[What the exercise asks] Transcribe the stretch of entries below from the line with "eexists [_]. split;" through the line with "apply logs_res_bind; [by apply logs_perform|]. intros v.", exactly and with both ends included; leave out all other lines.

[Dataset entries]
···

(* ===== verification/Lifecycle.v ===== *)
(** * The range lifecycle (backend/internal/lifecycle)

    The manager that switches the range from one package to another: the
    transition with its phases, the runtime record on disk, the generations
    with their registered work, the reconciliation after a restart.

    The manager's jobs run on their own goroutine beside the requests; a job
    is a resumption, one [Act] for each call of the environment and for each
    section under a lock, so that requests come in between any two of them.
    Writing the record ([Store.Save]) and the locked section that follows it
    are one [Act]: nothing else reads the disk, and no other goroutine writes
    what the section writes.  A crash may happen between any two [Act]s and
    loses everything but the disk; [Save] renames a complete file into place,
    so it happened or it did not.

    The environment is the class [Env]: Compose, the Docker engine, the
    firewall's API, the file system and the checks of the manifest and labs
    packages, each a function of the state of the world that may answer
    anything.  The world also changes by itself.  Error values are their text
    and the status of a [ConfigWriteError] among their causes. *)
From S2P Require Import Prelude GoLib GoText.
From stdpp Require Import pretty.
(** A step that calls nothing, and one that calls once. *)
Lemma logs_act P {A} (g : state (W := W) → A * state (W := W)) : (∀ s, log (g s).2 = log s) → logs P (act g).
Proof. intros Hg s. split; [|done]. exists []. by split; [apply Hg|]. Qed.
Lemma logs_ask P {A} (op : W → A * W) : logs P (ask op).
Proof. apply logs_act. intros s. by destruct (op (env s)). Qed.
Lemma logs_perform P {A} (op : W → A * W) ev : (∀ a, P (ev a)) → logs P (perform op ev).
Proof. intros HP s. split; [|done]. cbn. destruct (op (env s)) as [a w]. exists [ev a]. split; [done|]. by repeat constructor. Qed.
Lemma logs_persist (P : call → Prop) r : (∀ now ok, P (CSave (stamp now r) ok)) → logs P (persist r).
Proof.
  intros HP s. split; [|done]. cbn. destruct (e_Now (env s)) as [now w]. destruct (e_Save w) as [e w'].
  eexists [_]. split; [done|]. repeat constructor. apply HP.
Qed.
Lemma logs_Activate P g : logs P (Activate g).
Proof.
  apply logs_act. intros s. destruct (gens s !! g) as [G|]; [|done]. destruct (e_Activate G (env s)) as [names w]. cbn [snd].
  change (log s) with (log (set_env w s)). generalize (set_env w s). clear s. induction names as [|name names IH]; intros s; [done|].
  cbn. rewrite IH. unfold enter_gen. destruct (gens s !! g) as [G'|]; [|done]. by destruct (Generation_Enter name G') as [[]|].
Qed.

(** The calls of a recovery: it starts nothing, touches neither the routes nor
    the policy, and records nothing but a failure. *)
Definition recovering (c : call) : Prop :=
  match c with
  | CUp _ _ | CRoutes _ | CExec _ _ | CImportConfig _ _ _ | CContainersNamed _ _ => False
  | CSave r _ => Phase_ r = PhaseFailed
  | _ => True
  end.

Lemma logs_teardown : logs recovering teardown.
Proof.
  apply logs_res_bind; [by apply logs_perform|]. intros v. apply logs_res_bind; [by apply logs_perform|]. intros _.
  apply logs_res_bind; [by apply logs_perform|]. intros l. apply logs_res_bind; [done|]. intros _.
  apply logs_res_bind; [by apply logs_perform|done].
Qed.

Lemma logs_reconcileReady r : logs recovering (reconcileReady opts r).
Proof.
  unfold reconcileReady. apply logs_res_bind; [done|]. intros _. apply logs_res_bind; [apply logs_ask|]. intros pk.
  apply logs_res_bind; [apply logs_ask|]. intros man. apply logs_res_bind; [done|]. intros api.
  apply logs_res_bind; [by apply logs_perform|]. intros present. cbv zeta. apply logs_res_bind; [done|]. intros _.
  apply logs_res_bind; [apply logs_wrapped, logs_ask|]. intros content.
  apply logs_res_bind; [apply logs_wrapped, logs_act; intros s; by destruct (e_ReadRoutes (env s))|]. intros b.
  apply logs_res_bind; [done|]. intros _. apply logs_res_bind; [apply logs_wrapped; by apply logs_perform|]. intros _.
  apply logs_bind; [by apply logs_act|]. intros g. apply logs_bind; [apply logs_Activate|]. intros _.
  apply logs_bind; [by apply logs_act|done].
Qed.

Lemma logs_reconcile : logs recovering (reconcile opts).
Proof.
  assert (∀ r reason, logs recovering (recoverInterrupted r reason)) as Hrec.
  { intros r reason. apply logs_bind; [apply logs_teardown|]. intros d. cbv zeta.
    apply logs_bind; [by apply logs_persist|done]. }
  apply logs_bind; [by apply logs_act|]. intros [[e|] r]; [apply Hrec|]. cbn [fst snd]. cbv zeta.
  case_bool_decide; [|apply Hrec]. apply logs_bind; [apply logs_reconcileReady|]. intros [a|e]; [done|].
  apply logs_bind; [by apply logs_persist|done].
Qed.

(** What is left of a job and the view it runs from, for [ends]. *)
Definition left_with (P : call → Prop) (Q : view → Prop) (l0 : list call) (m : job (W := W) unit) (v : view) : Prop :=
  (∀ s, view_of s = v → runs d0 m (λ _ s', Q (view_of s')) s) ∧ logs P m ∧
  ∃ l, v_log v = (l ++ l0)%list ∧ Forall P l.

Lemma left_with_step P Q l0 f k s : left_with P Q l0 (Act f k) (view_of s) → gens_ok s →
  left_with P Q l0 (k s) (view_of (f s)).
Proof.
  intros (Hr & Hl & l & Hv & HF) HK. destruct (Hl s) as [(l' & Hl' & HF') Hk].
  destruct (Hr s eq_refl s eq_refl HK) as [_ Hrs]. split_and!; [|done|].
  - intros s' Hs'. eapply runs_quiet; [exact Hs'|intros _; by rewrite Hs'|exact Hrs].
  - exists (l' ++ l)%list. split; [|by apply Forall_app]. cbn in *. by rewrite Hl', Hv, app_assoc.
Qed.

(** C16. Recovery.  Whenever the process dies and starts again, under any fair
    schedule the new process comes to rest.  Until then it starts nothing,
    changes neither the routes nor the policy, and writes no record but one
    that says failed.  Without a record the phase is none, with an unreadable
    one it is failed; a recorded range is ready again only if the record said
    ready, and failed otherwise. *)
Theorem crash_recovers x (sched : nat → input) : reachable x → fair sched →
  ∃ n l, let y := schedule sched n (step opts Crash x) in
    running y = None ∧ busy (st y) = false ∧
    log (st y) = (l ++ log (st x))%list ∧ Forall recovering l ∧
    match Store_Load (StorePath opts) (disk (st x)) with
    | Val None => SPhase (status (st y)) = PhaseNone
    | Val (Some r) => SPhase (status (st y)) = PhaseFailed ∨
                      Phase_ r = PhaseReady ∧ SPhase (status (st y)) = PhaseReady
    | Fail _ => SPhase (status (st y)) = PhaseFailed
    end.
Proof.
  intros Hx%reachable_SI Hf. pose proof (SI_J _ _ Hx) as HJ. cbn [step].
  pose proof (SI_process opts d0 (st x) HJ) as HS.
  destruct (process_cases opts d0 (st x) HJ) as (Hlog & HK & [(Hr & Hi & Hph)|(Hr & ph & Hm & Hp & Hload & Hrec)]).
  - exists O, []. cbn [schedule]. split_and!; [done|apply Hi|done|by constructor|].
    destruct (Store_Load _ _) as [[r|]|e]; [by left|done|done].
  - set (Q v := SPhase (v_status v) = PhaseFailed ∨ ph = PhaseReady ∧ SPhase (v_status v) = PhaseReady).
    destruct (ends (left_with recovering Q (log (st x)))) with (m0 := reconcile opts) (sched := sched)
      (x := process opts (st x)) as (n & s & Hn & (HQ & _ & l & Hl & HF) & Hv); [apply left_with_step|done|done| |done|].
    + split_and!; [|apply logs_reconcile|exists []; split; [exact Hlog|by constructor]].
      intros s Hs. eapply runs_reconcile; [by rewrite Hs|done|by rewrite Hs|]. by intros s' _ HQ.
    + specialize (HQ s eq_refl). cbn [runs] in HQ. subst Q. cbv beta in HQ. exists n, l. cbv zeta.
      set (y := schedule sched n _) in *.
      assert (status (st y) = v_status (view_of s)) as -> by by apply (f_equal v_status) in Hv.
      split_and!; [done|by apply (f_equal v_busy) in Hv|by apply (f_equal v_log) in Hv; cbn in *; congruence|done|].
      destruct (Store_Load _ _) as [[r|]|e]; [|done|].
      * subst ph. exact HQ.
      * subst ph. by destruct HQ as [|[? _]].
Qed.
End LifecycleCorrect.

(** ** A concrete range *)
Definition demo_manifest : Manifest :=
  mkManifest [mkService "fw" ["firewall"] [("api", "http://fw:8080")]].
Definition demo_package : Package := mkPackage "substation" 3 "policies/base.json".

···

[Output]
  eexists [_]. split; [done|]. repeat constructor. apply HP.
Qed.
Lemma logs_Activate P g : logs P (Activate g).
Proof.
  apply logs_act. intros s. destruct (gens s !! g) as [G|]; [|done]. destruct (e_Activate G (env s)) as [names w]. cbn [snd].
  change (log s) with (log (set_env w s)). generalize (set_env w s). clear s. induction names as [|name names IH]; intros s; [done|].
  cbn. rewrite IH. unfold enter_gen. destruct (gens s !! g) as [G'|]; [|done]. by destruct (Generation_Enter name G') as [[]|].
Qed.

(** The calls of a recovery: it starts nothing, touches neither the routes nor
    the policy, and records nothing but a failure. *)
Definition recovering (c : call) : Prop :=
  match c with
  | CUp _ _ | CRoutes _ | CExec _ _ | CImportConfig _ _ _ | CContainersNamed _ _ => False
  | CSave r _ => Phase_ r = PhaseFailed
  | _ => True
  end.

Lemma logs_teardown : logs recovering teardown.
Proof.
  apply logs_res_bind; [by apply logs_perform|]. intros v. apply logs_res_bind; [by apply logs_perform|]. intros _.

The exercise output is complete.